Directions: Write out the data below exactly, from its first line to the line containing "(only_all []) world_a).1", that line included.

########

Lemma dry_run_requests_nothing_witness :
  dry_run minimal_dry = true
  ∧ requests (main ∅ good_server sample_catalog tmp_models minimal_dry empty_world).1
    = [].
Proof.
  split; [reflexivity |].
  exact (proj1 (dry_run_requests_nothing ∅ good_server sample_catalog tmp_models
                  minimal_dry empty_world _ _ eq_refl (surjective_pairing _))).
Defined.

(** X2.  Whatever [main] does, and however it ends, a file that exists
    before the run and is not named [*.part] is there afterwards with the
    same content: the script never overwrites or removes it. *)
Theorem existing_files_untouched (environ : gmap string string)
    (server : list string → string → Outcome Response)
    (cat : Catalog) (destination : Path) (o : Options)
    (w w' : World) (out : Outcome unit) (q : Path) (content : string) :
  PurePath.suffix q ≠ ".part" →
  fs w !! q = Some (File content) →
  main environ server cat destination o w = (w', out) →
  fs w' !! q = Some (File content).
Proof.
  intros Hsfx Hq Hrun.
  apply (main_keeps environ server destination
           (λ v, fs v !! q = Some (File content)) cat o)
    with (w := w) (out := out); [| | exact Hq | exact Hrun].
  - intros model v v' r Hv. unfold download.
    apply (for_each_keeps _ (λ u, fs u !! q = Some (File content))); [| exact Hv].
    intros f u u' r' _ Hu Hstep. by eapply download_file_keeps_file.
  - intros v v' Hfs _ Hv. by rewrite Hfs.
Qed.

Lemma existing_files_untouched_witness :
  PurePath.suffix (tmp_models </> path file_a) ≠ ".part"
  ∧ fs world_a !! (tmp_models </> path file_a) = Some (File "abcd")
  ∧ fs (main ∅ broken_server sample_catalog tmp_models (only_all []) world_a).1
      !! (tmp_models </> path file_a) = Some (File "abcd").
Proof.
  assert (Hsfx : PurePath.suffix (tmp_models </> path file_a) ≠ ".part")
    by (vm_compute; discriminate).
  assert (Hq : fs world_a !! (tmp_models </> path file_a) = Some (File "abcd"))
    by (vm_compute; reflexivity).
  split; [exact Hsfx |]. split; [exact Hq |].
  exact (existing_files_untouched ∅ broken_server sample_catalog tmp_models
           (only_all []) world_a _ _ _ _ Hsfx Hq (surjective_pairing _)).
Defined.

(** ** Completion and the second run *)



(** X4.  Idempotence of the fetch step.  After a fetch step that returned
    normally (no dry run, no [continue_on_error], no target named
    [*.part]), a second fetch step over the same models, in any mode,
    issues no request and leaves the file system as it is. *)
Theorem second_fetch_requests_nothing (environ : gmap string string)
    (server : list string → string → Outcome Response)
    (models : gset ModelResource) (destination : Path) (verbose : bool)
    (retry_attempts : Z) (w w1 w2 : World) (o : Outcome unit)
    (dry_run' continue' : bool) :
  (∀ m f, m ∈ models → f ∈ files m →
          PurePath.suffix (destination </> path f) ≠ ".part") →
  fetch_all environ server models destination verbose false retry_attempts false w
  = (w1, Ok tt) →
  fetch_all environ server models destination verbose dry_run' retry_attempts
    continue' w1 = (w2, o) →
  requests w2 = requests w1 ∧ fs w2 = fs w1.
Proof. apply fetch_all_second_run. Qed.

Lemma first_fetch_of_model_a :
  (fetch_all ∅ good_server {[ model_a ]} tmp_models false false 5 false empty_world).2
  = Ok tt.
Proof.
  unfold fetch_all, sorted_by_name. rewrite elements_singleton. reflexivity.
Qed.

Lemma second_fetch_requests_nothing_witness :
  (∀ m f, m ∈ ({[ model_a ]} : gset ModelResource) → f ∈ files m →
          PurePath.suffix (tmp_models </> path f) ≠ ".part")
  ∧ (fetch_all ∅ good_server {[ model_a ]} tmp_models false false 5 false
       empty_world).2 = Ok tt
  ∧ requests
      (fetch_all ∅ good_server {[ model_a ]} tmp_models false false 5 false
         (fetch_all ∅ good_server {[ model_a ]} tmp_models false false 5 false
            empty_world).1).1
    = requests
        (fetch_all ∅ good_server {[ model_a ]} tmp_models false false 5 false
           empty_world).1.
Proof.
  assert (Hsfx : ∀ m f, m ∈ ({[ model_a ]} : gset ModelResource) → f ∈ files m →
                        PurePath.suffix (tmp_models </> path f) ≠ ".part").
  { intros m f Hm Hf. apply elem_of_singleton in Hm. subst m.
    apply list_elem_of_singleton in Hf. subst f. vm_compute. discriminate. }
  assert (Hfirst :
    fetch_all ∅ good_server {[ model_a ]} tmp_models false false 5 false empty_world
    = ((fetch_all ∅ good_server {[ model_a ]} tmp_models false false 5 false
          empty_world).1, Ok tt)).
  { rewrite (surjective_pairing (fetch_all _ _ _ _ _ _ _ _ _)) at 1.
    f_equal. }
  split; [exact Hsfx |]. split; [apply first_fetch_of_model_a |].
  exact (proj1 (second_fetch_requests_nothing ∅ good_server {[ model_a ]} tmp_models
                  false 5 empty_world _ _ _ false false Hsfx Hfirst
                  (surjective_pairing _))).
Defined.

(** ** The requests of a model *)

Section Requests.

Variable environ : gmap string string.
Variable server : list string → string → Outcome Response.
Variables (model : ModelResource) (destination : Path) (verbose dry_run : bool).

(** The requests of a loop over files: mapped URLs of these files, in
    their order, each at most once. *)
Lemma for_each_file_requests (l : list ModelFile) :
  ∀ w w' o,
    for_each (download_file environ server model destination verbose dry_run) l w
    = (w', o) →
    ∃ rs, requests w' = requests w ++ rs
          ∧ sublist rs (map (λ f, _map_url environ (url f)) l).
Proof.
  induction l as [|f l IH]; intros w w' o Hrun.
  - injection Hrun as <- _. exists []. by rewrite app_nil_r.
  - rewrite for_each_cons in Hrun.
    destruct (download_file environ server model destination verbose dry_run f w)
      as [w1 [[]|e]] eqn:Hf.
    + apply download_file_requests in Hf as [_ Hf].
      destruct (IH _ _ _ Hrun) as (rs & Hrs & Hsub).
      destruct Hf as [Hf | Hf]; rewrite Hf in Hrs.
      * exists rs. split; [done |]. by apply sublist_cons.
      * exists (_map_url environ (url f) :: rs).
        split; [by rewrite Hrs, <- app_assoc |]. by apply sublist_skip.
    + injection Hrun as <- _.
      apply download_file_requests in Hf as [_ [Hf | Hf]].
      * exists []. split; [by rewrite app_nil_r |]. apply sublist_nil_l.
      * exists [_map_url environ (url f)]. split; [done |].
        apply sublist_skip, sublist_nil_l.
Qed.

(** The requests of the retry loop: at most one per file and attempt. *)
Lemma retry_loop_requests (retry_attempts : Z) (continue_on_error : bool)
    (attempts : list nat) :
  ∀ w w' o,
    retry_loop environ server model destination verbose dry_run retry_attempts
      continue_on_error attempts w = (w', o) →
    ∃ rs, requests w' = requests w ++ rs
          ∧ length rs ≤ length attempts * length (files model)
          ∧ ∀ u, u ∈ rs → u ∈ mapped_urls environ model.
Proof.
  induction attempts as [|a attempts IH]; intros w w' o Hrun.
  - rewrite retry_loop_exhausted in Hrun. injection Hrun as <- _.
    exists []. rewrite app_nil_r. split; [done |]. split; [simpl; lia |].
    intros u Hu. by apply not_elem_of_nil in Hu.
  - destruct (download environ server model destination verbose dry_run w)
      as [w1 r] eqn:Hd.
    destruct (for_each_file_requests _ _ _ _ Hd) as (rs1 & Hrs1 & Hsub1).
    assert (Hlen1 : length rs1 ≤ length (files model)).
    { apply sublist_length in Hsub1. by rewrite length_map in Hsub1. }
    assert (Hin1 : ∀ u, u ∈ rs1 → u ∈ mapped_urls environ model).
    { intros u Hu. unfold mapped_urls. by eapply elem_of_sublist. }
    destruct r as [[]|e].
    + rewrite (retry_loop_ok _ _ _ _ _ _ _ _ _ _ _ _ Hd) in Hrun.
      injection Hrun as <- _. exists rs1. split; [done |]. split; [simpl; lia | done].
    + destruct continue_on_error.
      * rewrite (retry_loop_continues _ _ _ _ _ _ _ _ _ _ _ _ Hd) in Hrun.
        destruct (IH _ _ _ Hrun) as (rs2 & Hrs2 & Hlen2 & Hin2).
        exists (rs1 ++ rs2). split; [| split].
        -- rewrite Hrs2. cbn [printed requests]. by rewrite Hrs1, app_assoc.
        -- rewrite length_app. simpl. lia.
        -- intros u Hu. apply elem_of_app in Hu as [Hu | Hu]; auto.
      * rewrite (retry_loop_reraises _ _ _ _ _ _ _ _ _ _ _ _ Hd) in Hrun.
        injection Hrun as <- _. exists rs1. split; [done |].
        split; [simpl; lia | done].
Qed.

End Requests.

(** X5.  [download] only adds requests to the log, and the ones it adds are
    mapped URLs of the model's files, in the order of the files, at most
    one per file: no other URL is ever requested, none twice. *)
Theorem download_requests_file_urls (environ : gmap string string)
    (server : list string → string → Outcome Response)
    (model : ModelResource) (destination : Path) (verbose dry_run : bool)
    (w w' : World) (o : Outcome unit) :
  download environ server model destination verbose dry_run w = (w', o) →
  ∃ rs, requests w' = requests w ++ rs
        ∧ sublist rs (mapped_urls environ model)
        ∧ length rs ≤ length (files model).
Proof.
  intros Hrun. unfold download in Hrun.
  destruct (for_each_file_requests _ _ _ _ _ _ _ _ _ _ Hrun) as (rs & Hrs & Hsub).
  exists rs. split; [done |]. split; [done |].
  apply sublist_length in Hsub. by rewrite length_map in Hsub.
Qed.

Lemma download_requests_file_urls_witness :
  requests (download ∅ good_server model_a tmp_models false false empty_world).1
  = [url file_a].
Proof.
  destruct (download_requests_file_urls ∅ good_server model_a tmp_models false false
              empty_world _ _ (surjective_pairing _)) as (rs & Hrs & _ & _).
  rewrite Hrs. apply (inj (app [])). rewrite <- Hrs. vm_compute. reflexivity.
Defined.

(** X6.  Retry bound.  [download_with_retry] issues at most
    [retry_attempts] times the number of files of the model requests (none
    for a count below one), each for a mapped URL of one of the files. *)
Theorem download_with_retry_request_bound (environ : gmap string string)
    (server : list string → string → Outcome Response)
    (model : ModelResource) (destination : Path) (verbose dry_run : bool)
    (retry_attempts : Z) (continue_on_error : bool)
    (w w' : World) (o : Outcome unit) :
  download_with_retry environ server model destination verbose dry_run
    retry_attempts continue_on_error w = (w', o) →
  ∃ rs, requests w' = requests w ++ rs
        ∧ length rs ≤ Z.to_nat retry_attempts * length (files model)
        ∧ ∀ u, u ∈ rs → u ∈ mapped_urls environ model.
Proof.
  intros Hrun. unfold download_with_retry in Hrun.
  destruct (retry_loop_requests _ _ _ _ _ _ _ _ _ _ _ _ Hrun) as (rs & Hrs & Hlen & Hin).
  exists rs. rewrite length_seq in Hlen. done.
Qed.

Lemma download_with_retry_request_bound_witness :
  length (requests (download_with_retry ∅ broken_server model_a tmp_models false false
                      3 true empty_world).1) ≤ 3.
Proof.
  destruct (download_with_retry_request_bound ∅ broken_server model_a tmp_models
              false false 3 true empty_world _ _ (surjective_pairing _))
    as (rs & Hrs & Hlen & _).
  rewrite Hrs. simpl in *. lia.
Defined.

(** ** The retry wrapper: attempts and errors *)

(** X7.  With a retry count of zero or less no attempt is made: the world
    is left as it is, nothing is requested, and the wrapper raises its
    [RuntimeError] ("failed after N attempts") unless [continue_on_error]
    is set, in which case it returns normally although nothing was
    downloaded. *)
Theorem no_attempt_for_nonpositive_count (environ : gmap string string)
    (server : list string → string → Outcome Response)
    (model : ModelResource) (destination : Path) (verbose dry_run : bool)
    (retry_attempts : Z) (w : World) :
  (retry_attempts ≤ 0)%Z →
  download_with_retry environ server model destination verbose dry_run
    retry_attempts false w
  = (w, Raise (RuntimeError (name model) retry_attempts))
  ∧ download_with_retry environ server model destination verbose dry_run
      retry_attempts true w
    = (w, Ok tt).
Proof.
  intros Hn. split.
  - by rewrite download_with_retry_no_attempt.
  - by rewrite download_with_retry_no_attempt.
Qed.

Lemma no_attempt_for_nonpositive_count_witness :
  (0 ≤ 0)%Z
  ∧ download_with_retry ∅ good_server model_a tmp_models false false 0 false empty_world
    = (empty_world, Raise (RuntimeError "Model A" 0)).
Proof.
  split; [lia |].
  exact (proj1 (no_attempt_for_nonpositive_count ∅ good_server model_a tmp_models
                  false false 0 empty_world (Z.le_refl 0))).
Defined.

########

Task response:
Lemma dry_run_requests_nothing_witness :
  dry_run minimal_dry = true
  ∧ requests (main ∅ good_server sample_catalog tmp_models minimal_dry empty_world).1
    = [].
Proof.
  split; [reflexivity |].
  exact (proj1 (dry_run_requests_nothing ∅ good_server sample_catalog tmp_models
                  minimal_dry empty_world _ _ eq_refl (surjective_pairing _))).
Defined.

(** X2.  Whatever [main] does, and however it ends, a file that exists
    before the run and is not named [*.part] is there afterwards with the
    same content: the script never overwrites or removes it. *)
Theorem existing_files_untouched (environ : gmap string string)
    (server : list string → string → Outcome Response)
    (cat : Catalog) (destination : Path) (o : Options)
    (w w' : World) (out : Outcome unit) (q : Path) (content : string) :
  PurePath.suffix q ≠ ".part" →
  fs w !! q = Some (File content) →
  main environ server cat destination o w = (w', out) →
  fs w' !! q = Some (File content).
Proof.
  intros Hsfx Hq Hrun.
  apply (main_keeps environ server destination
           (λ v, fs v !! q = Some (File content)) cat o)
    with (w := w) (out := out); [| | exact Hq | exact Hrun].
  - intros model v v' r Hv. unfold download.
    apply (for_each_keeps _ (λ u, fs u !! q = Some (File content))); [| exact Hv].
    intros f u u' r' _ Hu Hstep. by eapply download_file_keeps_file.
  - intros v v' Hfs _ Hv. by rewrite Hfs.
Qed.

Lemma existing_files_untouched_witness :
  PurePath.suffix (tmp_models </> path file_a) ≠ ".part"
  ∧ fs world_a !! (tmp_models </> path file_a) = Some (File "abcd")
  ∧ fs (main ∅ broken_server sample_catalog tmp_models (only_all []) world_a).1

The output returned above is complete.